As 3 informações que você não pode perder
- A Space Forge gerou plasma em órbita com seu satélite ForgeStar-1 para melhorar a fabricação de semicondutores.
- A qualidade dos cristais obtidos no espaço pode superar a das produções terrestres em 60%.
- A Space Forge visa usar cápsulas de retorno para recuperar os materiais produzidos em órbita, tornando-os acessíveis para tecnologias comuns.
Space Forge e a produção de plasma em órbita
Em junho de 2025, a Space Forge lançou seu satélite protótipo, ForgeStar-1, no espaço para realizar uma experiência audaciosa. O objetivo era gerar plasma, uma etapa crucial para a criação de cristais de alta pureza necessários para a fabricação de semicondutores. Em dezembro do mesmo ano, a empresa conseguiu aquecer gás a mais de 1.000 graus em um ambiente de microgravidade, iniciando assim o processo de cristalização.
As vantagens da cristalização no espaço
A criação de semicondutores em órbita apresenta vantagens significativas. Na ausência de gravidade, o alinhamento dos átomos no cristal é menos suscetível a ser perturbado por partículas externas, garantindo assim uma pureza excepcional. Segundo a Space Forge, essa abordagem poderia resultar em semicondutores 60% mais eficientes do que os produzidos na Terra.
Os desafios econômicos da produção espacial
Apesar das promessas em termos de desempenho, a questão da rentabilidade econômica da produção espacial de semicondutores permanece. A Space Forge explora o uso de cápsulas reutilizáveis para repatriar os materiais para a Terra, o que poderia reduzir os custos e tornar essa tecnologia acessível a uma gama mais ampla de aplicações, desde smartphones até computadores.

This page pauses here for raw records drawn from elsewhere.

(** The prior finding behind SSH closes, the unreached one is carried, the
    closed one resurfaces; the item of the closed one closes. *)
Lemma example_report :
  map (fun k => default 0 (alookup k example_run.1)) ["closed"; "resurfaced"; "refused_absent_endpoint"; "items_closed"] = [1; 1; 1; 1]
  /\ map (fun r => (fr_id r, fr_scan r, fr_fp r, fr_state r)) (db_fps example_run.2) =
     [(1, "p", "f1", "closed"); (2, "p", "f2", "open"); (3, "p", "f3", "closed"); (4, "c", "f3", "resurfaced");
      (5, "c", "f1", "closed"); (6, "c", "f2", "not_observed")]
  /\ map (fun e => (ev_fp e, ev_type e)) (db_events example_run.2) = [(Some "f1", "closed"); (Some "f3", "resurfaced")]
  /\ map (fun i => (it_id i, it_slug i, it_scan i, it_state i)) (db_items example_run.2) =
     [(1, "weak-ssh", "p", "closed"); (2, "other", "c", "open"); (3, "weak-ssh", "c", "closed")].
Proof. split_and!; vm_compute; reflexivity. Qed.

Lemma closure_two_sided_witness :
  exists row, two_sided example_db "c" "p" (health_of example_db "c") row /\ fr_fp row = "f1".
Proof.
  destruct (closure_two_sided example_now (fun l => l) (Some "quirk.db") (Some "c") example_db _ _ example_wf example_run_eq)
    as (evs & E & H). change (db_events example_db ++ evs) with evs in E.
  assert (He : exists e, e ∈ evs /\ ev_type e = "closed" /\ ev_fp e = Some "f1").
  { rewrite <- E. vm_compute. eexists. split; [left|split; reflexivity]. }
  destruct He as (e & He & Ht & Hf). destruct (H e He) as (cu & pr & row & Hran & Htwo & Hk & _).
  { rewrite Ht. left. }
  destruct Hran as (_ & _ & [= <-] & Hsel & _).
  assert (Hp : select_prior_scan_run_id example_db "c" = Some "p") by (vm_compute; reflexivity).
  rewrite Hp in Hsel. injection Hsel as <-. exists row. split; [exact Htwo|].
  injection Hk as _ Hk. congruence.
Defined.

Lemma closure_history_append_only_witness :
  wf example_run.2 /\ db_sigs example_run.2 = db_sigs example_db.
Proof.
  destruct (closure_history_append_only example_now (fun l => l) (Some "quirk.db") (Some "c") example_db _ _
    example_wf example_run_eq) as (Hwf & _ & Hs & _).
  split; [exact Hwf|exact Hs].
Defined.

Lemma no_finding_dropped_witness :
  exists n, n ∈ fps_of_scan "c" example_run.2 /\ key_of n = ("gone", "f2").
Proof.
  destruct (no_finding_dropped example_now (fun l => l) (Some "quirk.db") (Some "c") example_db _ _ "c" "p"
    (example_fp 2 "gone" "p" "f2" "g" 443 "open" 10) example_wf example_ran example_run_eq) as (n & Hn & Hk & _).
  - apply elem_of_fps. split; [right; left|reflexivity].
  - discriminate.
  - exists n. split; [exact Hn|exact Hk].
Defined.

Lemma resurfaced_iff_regressed_witness :
  with_state RESURFACED_STATE (example_fp 4 "back" "c" "f3" "h" 22 "open" 20) ∈ db_fps example_run.2.
Proof.
  apply (resurfaced_iff_regressed example_now (fun l => l) (Some "quirk.db") (Some "c") example_db _ _ "c" "p" _
    example_wf example_ran example_run_eq).
  - apply elem_of_fps. split; [do 3 right; left|reflexivity].
  - apply (bool_decide_eq_true _). vm_compute. reflexivity.
  - exists (example_fp 3 "back" "p" "f3" "h" 22 "closed" 10). split; vm_compute; reflexivity.
Defined.

Lemma items_close_with_constituents_witness :
  constituents_closed (db_fps example_run.2) "weak-ssh" "p".
Proof.
  destruct (items_close_with_constituents example_now (fun l => l) (Some "quirk.db") (Some "c") example_db _ _
    (item_with_state CLOSED_STATE (example_item 1 "weak-ssh" "p" "open" 10)) example_wf example_run_eq)
    as [H|[(i & Hi & _ & E & Hc)|(cu & pr & (_ & _ & [= <-] & _) & E & _)]].
  - vm_compute. left.
  - exfalso. apply elem_of_cons in H as [H|H]; [discriminate (f_equal it_state H)|].
    apply list_elem_of_singleton in H. discriminate (f_equal it_id H).
  - pose proof (f_equal it_slug E : "weak-ssh" = it_slug i) as E1.
    pose proof (f_equal it_scan E : "p" = it_scan i) as E2. rewrite E1, E2. exact Hc.
  - discriminate E.
Defined.

Lemma counters_agree_with_events_witness : default 0 (alookup "resurfaced" example_run.1) = 1.
Proof.
  destruct (counters_agree_with_events example_now (fun l => l) (Some "quirk.db") (Some "c") example_db _ _ "resurfaced"
    example_wf example_run_eq) as (evs & E & ->); [right; left|].
  change (db_events example_db ++ evs) with evs in E. rewrite <- E. vm_compute. reflexivity.
Defined.

(** The same configuration but for its targets, signed with an injective digest. *)
Definition example_sha (s : string) : string := String "#"%char s.
Lemma example_sha_inj s t : example_sha s = example_sha t -> s = t.
Proof. by intros [= ->]. Qed.

Definition example_env : environment := {| has_module := fun _ => false; has_binary := fun _ => false |}.
Definition example_signature (names : list string) : signature :=
  build_scope_signature example_sha example_env (quiet_config (estate names)) [].

Definition two_estates : db :=
  {| db_endpoints := []; db_items := []; db_fps := []; db_events := [];
     db_sigs := [written_row "p" (example_signature ["a"]) [] (compute_signature_digest example_sha (example_signature ["a"])) 1;
                 written_row "c" (example_signature ["b"]) [] (compute_signature_digest example_sha (example_signature ["b"])) 2];
     db_calls := 0 |}.

Lemma other_estate_never_closes_witness :
  compute_closure example_now (fun l => l) (Some "quirk.db") (Some "c") two_estates =
    (aset "refused_scope_mismatch" 1 zero_counters, two_estates).
Proof.
  apply (other_estate_never_closes example_sha example_env example_env (quiet_config (estate ["b"]))
    (quiet_config (estate ["a"])) [] [] example_now (fun l => l) (Some "quirk.db") two_estates "c" "p").
  - reflexivity.
  - reflexivity.
  - reflexivity.
  - vm_compute. reflexivity.
  - exists [], 2. reflexivity.
  - exists [], 1. reflexivity.
  - discriminate.
  - unfold no_collision. apply example_sha_inj.
  - unfold no_collision. apply example_sha_inj.
  - intros H. apply Forall_cons in H as [H _].
    assert (Hin : "b" ∈ entries fqdns (estate ["a"])).
    { apply H. vm_compute. left. }
    revert Hin. apply (bool_decide_eq_false _). vm_compute. reflexivity.
Defined.
(* ===== verification/Snapshot.v ===== *)
(** The remediation snapshot of a scan: [src/quirk/intelligence/remediation_persist.py].

    The roadmap items of a scan and, for each, the fingerprints of the findings
    that constitute it, written to the tables of [Closure] in one transaction
    that commits as a whole (a database error, which is not modelled, rolls it
    back and reports zero counters).  A query sees the flushed rows: items are
    flushed as they are inserted, and the fingerprint rows pending in the
    session belong to other slugs than the one queried. *)
From Stdlib Require Import ZArith Lia Ascii.
From stdpp Require Import base tactics sets strings list.
From S2P Require Import Prelude PyVal Model Evidence Compliance Remediation Roadmap ScopeSignature Closure.

Local Open Scope Z_scope.
Local Open Scope quirk_scope.

(** [_SLUG_PRIORITY]. *)
Definition SLUG_PRIORITY : list (string * Z) :=
  [("plaintext-http-exposure", 10);
   ("high-impact-findings", 20);
   ("expired-certificates", 30);
   ("scan-reliability", 40);
   ("unknown-open-services", 50);
   ("near-expiry-certificates", 60);
   ("self-signed-certificates", 70);
   ("legacy-tls-versions", 80);
   ("tls-enum-coverage", 90);
   ("ecdsa-adoption-planning", 100);
   ("mtls-lifecycle-operations", 110);
   ("assign-owners-and-slas", 900);
   ("automate-evidence-refresh", 910);
   ("crypto-governance-review", 920)].

Definition HIGH_IMPACT_SEVERITIES : list string := ["HIGH"; "CRITICAL"].

Definition normalized (title : option string) : string :=
  normalize_finding_title (str_or_empty title) (Some FINGERPRINT_TITLE_ALIASES).

Definition constitutes (kind : constituency) (f : finding) : bool :=
  match kind with
  | Fingerprint titles => str_in (normalized (f_title f)) (map (fun t => normalized (Some t)) titles)
  | Severity => str_in (upper (str_or_empty (f_severity f))) HIGH_IMPACT_SEVERITIES && negb (score_neutral f)
  | EvidenceOnly => false
  end.

Definition select_constituent_findings (kind : constituency) (findings : list finding) : list finding :=
  List.filter (constitutes kind) findings.

Definition kind_name (kind : constituency) : string :=
  match kind with
  | Fingerprint _ => "fingerprint"
  | Severity => "severity"
  | EvidenceOnly => "evidence_only"
  end.

(** [created_at ASC NULLS LAST]; rows with the same instant in table order. *)
Definition older_item (a b : RemediationItem) : bool :=
  match it_created a, it_created b with
  | _, None => true
  | None, Some _ => false
  | Some x, Some y => x <=? y
  end.

Definition earliest_scan_run_id_for_slug (slug fallback : string) (d : db) : string :=
  match first_by older_item (List.filter (fun i => str_eqb (Closure.it_slug i) slug) (db_items d)) with
  | Some existing => match it_scan existing with EmptyString => fallback | s => s end
  | None => fallback
  end.

Section Persist.
Context (sha256 : string -> string) (now : nat -> Z).

(** The display fields an idempotent re-run refreshes. *)
Definition refresh (title : string) (phase : string) (priority : option Z) (kind : string)
    (i : RemediationItem) : RemediationItem :=
  {| it_id := it_id i; it_slug := it_slug i; it_scan := it_scan i; Closure.it_title := Some title;
     Closure.it_phase := Some phase; Closure.it_priority := priority; it_constituency := Some kind;
     it_state := it_state i; it_first_seen := it_first_seen i; it_created := it_created i |}.

Definition new_item (slug scan title phase : string) (priority : option Z) (kind state : string) (d : db)
  : RemediationItem :=
  {| it_id := fresh_id (map it_id (db_items d)); it_slug := slug; it_scan := scan;
     Closure.it_title := Some title; Closure.it_phase := Some phase; Closure.it_priority := priority;
     it_constituency := Some kind; it_state := state;
     it_first_seen := Some (earliest_scan_run_id_for_slug slug scan d);
     it_created := Some (now (db_calls d)) |}.

(** [_upsert_item]: the tables and the id of the row. *)
Definition upsert_item (slug scan title phase : string) (priority : option Z) (kind state : string) (d : db)
  : db * Z :=
  match find_item slug scan d with
  | Some row => (set_items (update_item (it_id row) (refresh title phase priority kind)) d, it_id row)
  | None =>
      let row := new_item slug scan title phase priority kind state d in
      (tick (set_items (fun l => l ++ [row]) d), it_id row)
  end.

Definition existing_fingerprints (scan slug : string) (d : db) : list string :=
  map fr_fp (List.filter (fun r => str_eqb (fr_slug r) slug) (fps_of_scan scan d)).

Definition new_row (item : Z) (slug scan : string) (f : finding) (d : db) : RemediationItemFingerprint :=
  {| fr_id := fresh_id (map fr_id (db_fps d)); fr_item := Some item; fr_slug := slug; fr_scan := scan;
     fr_fp := compute_fingerprint sha256 f; fr_host := f_host f; fr_port := f_port f; fr_title := f_title f;
     fr_state := DETECTED_ITEM_STATE; fr_observed := Some (now (db_calls d)) |}.

(** The counters of the call. *)
Record snapshot_counters := { sc_items : Z; sc_fingerprints : Z; sc_skipped : Z }.

Definition no_snapshot : snapshot_counters := {| sc_items := 0; sc_fingerprints := 0; sc_skipped := 0 |}.

Definition snapshot_state : Type := db * snapshot_counters.

(** One turn of the loop over the constituents, with [seen_fps]. *)
Definition persist_finding (item : Z) (slug scan : string) (s : snapshot_state * list string) (f : finding)
  : snapshot_state * list string :=
  let '((d, c), seen) := s in
  let fp := compute_fingerprint sha256 f in
  if str_in fp seen then s
  else ((tick (set_fps (fun l => l ++ [new_row item slug scan f d]) d),
         {| sc_items := sc_items c; sc_fingerprints := sc_fingerprints c + 1; sc_skipped := sc_skipped c |}),
        fp :: seen).

(** One turn of the loop over the roadmap items. *)
Definition persist_item (scan : string) (findings : list finding) (s : snapshot_state) (i : item)
  : snapshot_state :=
  let '(d, c) := s in
  match slug_for_title (Roadmap.it_title i) with
  | None => (d, {| sc_items := sc_items c; sc_fingerprints := sc_fingerprints c; sc_skipped := sc_skipped c + 1 |})
  | Some slug =>
      let kind := default EvidenceOnly (alookup slug REMEDIATION_CONSTITUENCY) in
      let constituents := select_constituent_findings kind findings in
      let state := match constituents with [] => DEFAULT_ITEM_STATE | _ => DETECTED_ITEM_STATE end in
      let '(d, row_id) := upsert_item slug scan (Roadmap.it_title i) (Roadmap.it_phase i) (alookup slug SLUG_PRIORITY)
                            (kind_name kind) state d in
      let c := {| sc_items := sc_items c + 1; sc_fingerprints := sc_fingerprints c; sc_skipped := sc_skipped c |} in
      match constituents with
      | [] => (d, c)
      | _ => fst (foldl (persist_finding row_id slug scan) ((d, c), existing_fingerprints scan slug d) constituents)
      end
  end.

(** The roadmap the snapshot is taken of: the summary at its default horizon,
    no score drivers. *)
Definition snapshot_roadmap (endpoints : list CryptoEndpoint) (findings : list finding) : list item :=
  rm_items (default_roadmap (build_evidence_summary endpoints findings 30 None) []).

Definition persist_remediation_snapshot (db_path scan_run_id : option string)
    (endpoints : list CryptoEndpoint) (findings : list finding) (d : db) : snapshot_state :=
  if negb (truthy_str scan_run_id) || negb (truthy_str db_path) then (d, no_snapshot)
  else foldl (persist_item (str_or_empty scan_run_id) findings) (d, no_snapshot)
         (snapshot_roadmap endpoints findings).
End Persist.

(** [item_progress] of [remediation.py]: closed and total constituents. *)
Definition item_progress (scan_run_id slug : string) (d : db) : Z * Z :=
  let rows := List.filter (fun r => str_eqb (fr_slug r) slug) (fps_of_scan scan_run_id d) in
  (Z.of_nat (length (List.filter (fun r => str_eqb (fr_state r) "closed") rows)), Z.of_nat (length rows)).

A concorrência e as perspectivas futuras
A Space Forge não está sozinha nessa corrida pela inovação. Esforços semelhantes estão sendo realizados por outros atores, como a experiência russa Ekran-M a bordo da ISS, que também busca aproveitar o vácuo espacial para criar cristais de semicondutores. No entanto, a Space Forge se destaca por ser a primeira empresa privada a conseguir gerar plasma para esse uso específico.
Contexto da Space Forge
Fundada em Cardiff, a Space Forge se posiciona como pioneira na exploração industrial do espaço. A start-up britânica tem como objetivo transformar a fabricação de materiais aproveitando as condições únicas oferecidas pela órbita terrestre. Com projetos como o ForgeStar-1, a empresa espera não apenas melhorar o desempenho dos semicondutores, mas também influenciar a maneira como outras indústrias veem o espaço como uma solução viável para a fabricação avançada.